En este caso, el Paso de los Pueblos Indígenas busca que esa memoria incluya de manera explícita a las comunidades que dieron forma al territorio antes de la Conquista.

La decisión también ocurre en un momento en que México continúa revalorando sus lenguas, tradiciones, conocimientos ancestrales y patrimonio indígena. Más que una cuestión administrativa, el cambio puede convertirse en una señal sobre la manera en que el país quiere relacionarse con su propia historia.

Un nuevo nombre para una historia que permanece

El cambio no modifica lo que ocurrió en las montañas del centro de México. Hernán Cortés pasó por esta región y su recorrido forma parte de la historia de la Conquista de México. Lo que cambia es la manera de nombrar el lugar donde ese episodio ocurrió.

Y quizá ahí está la parte más interesante de esta decisión.

Un camino puede conservar sus piedras, sus montañas y su paisaje durante siglos, mientras su nombre cambia para contar una historia diferente.

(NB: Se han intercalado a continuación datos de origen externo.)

(** * img-crop-c: the crop handlers of [src/App.tsx]

    A shallow embedding of the state and the event handlers of the [App]
    component: file intake ([onDrop]), opening the cropper
    ([handleOpenCropper], [handleImageLoad]), the aspect-ratio select
    ([handleAspectRatioChange], [adjustCropAreaToRatio]), the four numeric
    fields ([handleCropAreaChange]) and saving a crop ([handleCropSave]).

    Numbers.  The handlers compute on JavaScript numbers.  They are taken
    here as exact rationals ([Q]): finite, never NaN, compared with [==].
    A division by zero, which JavaScript answers with [Infinity] or [NaN],
    is outside this model: the general theorems that divide assume their
    divisor positive, as the ratios of the select and the height of a
    measured image are.  A double rounds each quotient and each product;
    the rationals do not.  The theorems therefore speak of a quotient or a
    product only as the expression the handler evaluates ([value / ratio],
    [height * ratio]) and of how it compares with other numbers, never of
    one undoing the other: [(w / r) * r] is not taken to be [w].

    React state.  Each [useState] cell is a field of [AppState]; a handler
    is a function from the state it closes over to the state after its
    setters have run.  What a handler asks of the browser (a toast, a
    download) is returned beside the state as a list of [Effect]s, and what
    the browser answers ([nanoid()], [new Date()], the canvas context, the
    blob) is an argument of the handler. *)

From Stdlib Require Import QArith Qround Lqa ZArith NArith List String Bool Lia.
Import ListNotations.
Open Scope Q_scope.

(** ** JavaScript comparisons on numbers *)

Definition num_eq (a b : Q) : bool := Qeq_bool a b.
Definition num_lt (a b : Q) : bool := negb (Qle_bool b a).
Definition num_gt (a b : Q) : bool := num_lt b a.

(** [!n] on a number: true exactly at zero. *)
Definition falsy (n : Q) : bool := Qeq_bool n 0.

(** [Math.round]: the nearest integer, halves upwards. *)
Definition Math_round (n : Q) : Q := inject_Z (Qfloor (n + (1 # 2))).

(** ** Data *)

Module Point.
Record t : Set := mk { x : Q; y : Q }.
End Point.

Module Area.
Record t : Set := mk { x : Q; y : Q; width : Q; height : Q }.

Definition with_x (a : t) (v : Q) : t := mk v (y a) (width a) (height a).
Definition with_y (a : t) (v : Q) : t := mk (x a) v (width a) (height a).
Definition with_width (a : t) (v : Q) : t := mk (x a) (y a) v (height a).
Definition with_height (a : t) (v : Q) : t := mk (x a) (y a) (width a) v.


Definition eqb (a b : t) : bool :=
  Qeq_bool (x a) (x b) && Qeq_bool (y a) (y b)
  && Qeq_bool (width a) (width b) && Qeq_bool (height a) (height b).
End Area.

(** [originalDimensions]. *)
Module Dim.
Record t : Set := mk { width : Q; height : Q }.
End Dim.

En este caso, Paso de los Pueblos Indígenas busca recordar que antes de la Conquista ya existían pueblos, rutas, culturas y formas de entender el territorio.

Entre el Popocatépetl y el Iztaccíhuatl, uno de los nombres más ligados a la llegada de los españoles está a punto de desaparecer de los mapas para dar paso a otro mucho más amplio.

Un nombre que no pertenece a un solo hombre, sino a los pueblos que hicieron de estas tierras su hogar mucho antes de que la historia de México tomara el rumbo que conocemos.